>>

(* ===== verification/AcceptLoop.v ===== *)
(** * AcceptLoop: the loops that accept local connections

    Models [serve] of [crates/server/src/agent_socket/listener.rs] and
    [ControlSocket::serve] of [crates/server/src/control/server.rs]: both accept
    connections until shutdown, run one task per connection in a [JoinSet], and
    abort what is left when they end.

    What a [select!] completes is an event; a task is what it was spawned
    with. *)

From S2P Require Import Prelude Bytes Packet PacketProps RequestRouter System.

Section accept_loop.
Context {Conn Task : Type}.
(** The task a new connection is given, if it is accepted. *)
Context (task_for : Conn → option Task).

Inductive LoopEvent :=
| LoopShutdown
| LoopAccepted (accepted : result Conn IoError)
| LoopJoined (index : nat).

Record AcceptLoop := {
  running : list Task;
  joined : list Task;
  aborted : list Task;
  returned : option (result unit IoError);
}.

Definition start_loop : AcceptLoop :=
  {| running := []; joined := []; aborted := []; returned := None |}.

(** Leave the loop: [abort_all] and the last joins, or the [JoinSet]'s drop. *)
Definition leave_loop (r : result unit IoError) (l : AcceptLoop) : AcceptLoop :=
  {| running := []; joined := joined l; aborted := aborted l ++ running l; returned := Some r |}.

(** One iteration; [None] for an event that cannot happen. *)
Definition serve_step (ev : LoopEvent) (l : AcceptLoop) : option AcceptLoop :=
  match returned l with
  | Some _ => None
  | None =>
      match ev with
      | LoopShutdown => Some (leave_loop (Ok tt) l)
      | LoopAccepted (Err error) => Some (leave_loop (Err error) l)
      | LoopAccepted (Ok connection) =>
          match task_for connection with
          | None => Some l
          | Some task =>
              Some {| running := running l ++ [task]; joined := joined l; aborted := aborted l;
                      returned := None |}
          end
      | LoopJoined i =>
          match running l !! i with
          | None => None
          | Some task =>
              Some {| running := delete i (running l); joined := joined l ++ [task];
                      aborted := aborted l; returned := None |}
          end
      end
  end.

Fixpoint serve_loop (events : list LoopEvent) (l : AcceptLoop) : option AcceptLoop :=
  match events with
  | [] => Some l
  | ev :: rest =>
      match serve_step ev l with
      | Some l => serve_loop rest l
      | None => None
      end
  end.

(** ** Supervision *)

Definition accepted_by (ev : LoopEvent) : list Conn :=
  match ev with LoopAccepted (Ok c) => [c] | _ => [] end.
Definition all_accepted (events : list LoopEvent) : list Conn := mjoin (accepted_by <$> events).

(** The tasks of a loop, whatever became of them. *)
Definition tasks (l : AcceptLoop) : list Task := running l ++ joined l ++ aborted l.

(** What ends the loop. *)
Definition ending (ev : LoopEvent) : option (result unit IoError) :=
  match ev with
  | LoopShutdown => Some (Ok tt)
  | LoopAccepted (Err e) => Some (Err e)
  | _ => None
  end.

Lemma serve_step_tasks ev l l' :
  serve_step ev l = Some l' →
  tasks l' ≡ₚ tasks l ++ omap task_for (accepted_by ev)
  ∧ returned l = None ∧ returned l' = ending ev ∧ (is_Some (returned l') → running l' = []).
Proof.
  unfold serve_step, tasks. destruct (returned l) eqn:Hr; [done|].
  assert (∀ P : Prop, is_Some (@None (result unit IoError)) → P) as Hnone by (by intros P [? [=]]).
  destruct ev as [|[c|e]|i]; cbn.
  - intros [= <-]. cbn. split_and!; try done. solve_Permutation.
  - destruct (task_for c) as [t|]; intros [= <-]; cbn; rewrite ?Hr; split_and!; auto;
      solve [apply Hnone|solve_Permutation].
  - intros [= <-]. cbn. split_and!; try done. solve_Permutation.
  - destruct (running l !! i) as [t|] eqn:Hi; [|done]. intros [= <-]. cbn.
    split_and!; [|done|done|apply Hnone].
    pose proof (delete_Permutation (running l) i t Hi) as Hd. revert Hd.
    generalize (delete i (running l)). intros others ->. solve_Permutation.
Qed.

(** Nothing happens after the loop has returned. *)
Lemma serve_loop_returned events l l' :
  is_Some (returned l) → serve_loop events l = Some l' → events = [] ∧ l' = l.
Proof.
  intros [r Hr]. destruct events as [|ev events]; cbn [serve_loop]; [by intros [= <-]|].
  unfold serve_step. by rewrite Hr.
Qed.

Lemma serve_loop_tasks events l l' :
  serve_loop events l = Some l' → returned l = None →
  tasks l' ≡ₚ tasks l ++ omap task_for (all_accepted events)
  ∧ (is_Some (returned l') → running l' = [])
  ∧ returned l' = last events ≫= ending.
Proof.
  revert l. induction events as [|ev events IH]; intros l; cbn [serve_loop].
  { intros [= <-] Hn. unfold all_accepted. cbn. rewrite app_nil_r, Hn.
    split_and!; [done|by intros [? [=]]|done]. }
  destruct (serve_step ev l) as [l1|] eqn:E; [|done]. intros H _.
  apply serve_step_tasks in E as (Ht & Hn & Hr & Hq).
  assert (all_accepted (ev :: events) = accepted_by ev ++ all_accepted events) as -> by done.
  rewrite omap_app. destruct (returned l1) as [r|] eqn:E1.
  - apply serve_loop_returned in H as [-> ->]; [|by rewrite E1].
    unfold all_accepted. cbn. rewrite app_nil_r, E1, <- Hr. split_and!; auto.
  - apply IH in H as (Ht' & Hr' & Hl); [|done]. split_and!; [|done|].
    + rewrite Ht', Ht. by rewrite app_assoc.
    + destruct events as [|ev' events]; [|done]. cbn in *. by rewrite Hl, <- Hr.
Qed.
End accept_loop.

(** ** The two loops *)

(** The agent socket gives a connection a router for the identities published
    when it is accepted, and skips it if they are invalid. *)
Definition agent_task `{SshAgentLib} (w : Watch) : option ConnectionRouter := ok (connection w).
Definition agent_serve `{SshAgentLib} : list (LoopEvent (Conn := Watch)) → AcceptLoop → option AcceptLoop :=
  serve_loop agent_task.

(** The control socket handles every connection. *)
Definition control_serve {Stream} :
    list (LoopEvent (Conn := Stream)) → AcceptLoop → option AcceptLoop :=
  serve_loop Some.

(** The accept loops account for every connection.  Along every run each
    accepted connection (whose identities are valid, for the agent socket) has
    exactly one task, which is running, has ended or was aborted; the loop returns
    exactly when it is told to shut down, successfully, or when accepting fails,
    with that error; and then no task is left running. *)
Theorem accept_loops_supervise `{SshAgentLib} {Stream} :
  (∀ events l, agent_serve events start_loop = Some l →
     tasks l ≡ₚ omap agent_task (all_accepted events)
     ∧ (is_Some (returned l) → running l = []) ∧ returned l = last events ≫= ending)
  ∧ (∀ events l, control_serve (Stream := Stream) events start_loop = Some l →
     tasks l ≡ₚ all_accepted events
     ∧ (is_Some (returned l) → running l = []) ∧ returned l = last events ≫= ending).
Proof.
  split; intros events l Hl; eapply serve_loop_tasks in Hl as (Ht & Hr & He); try done.
  split_and!; [|done..]. rewrite Ht. cbn. clear. induction (all_accepted events) as [|x l IH]; [done|].
  cbn. by f_equiv.
Qed.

<<

— PROBLEM TO SOLVE —
Note down each line above where the word "IoError" occurs.

— SOLUTION BELOW —
| LoopAccepted (accepted : result Conn IoError)
  returned : option (result unit IoError);
Definition leave_loop (r : result unit IoError) (l : AcceptLoop) : AcceptLoop :=
Definition ending (ev : LoopEvent) : option (result unit IoError) :=
  assert (∀ P : Prop, is_Some (@None (result unit IoError)) → P) as Hnone by (by intros P [? [=]]).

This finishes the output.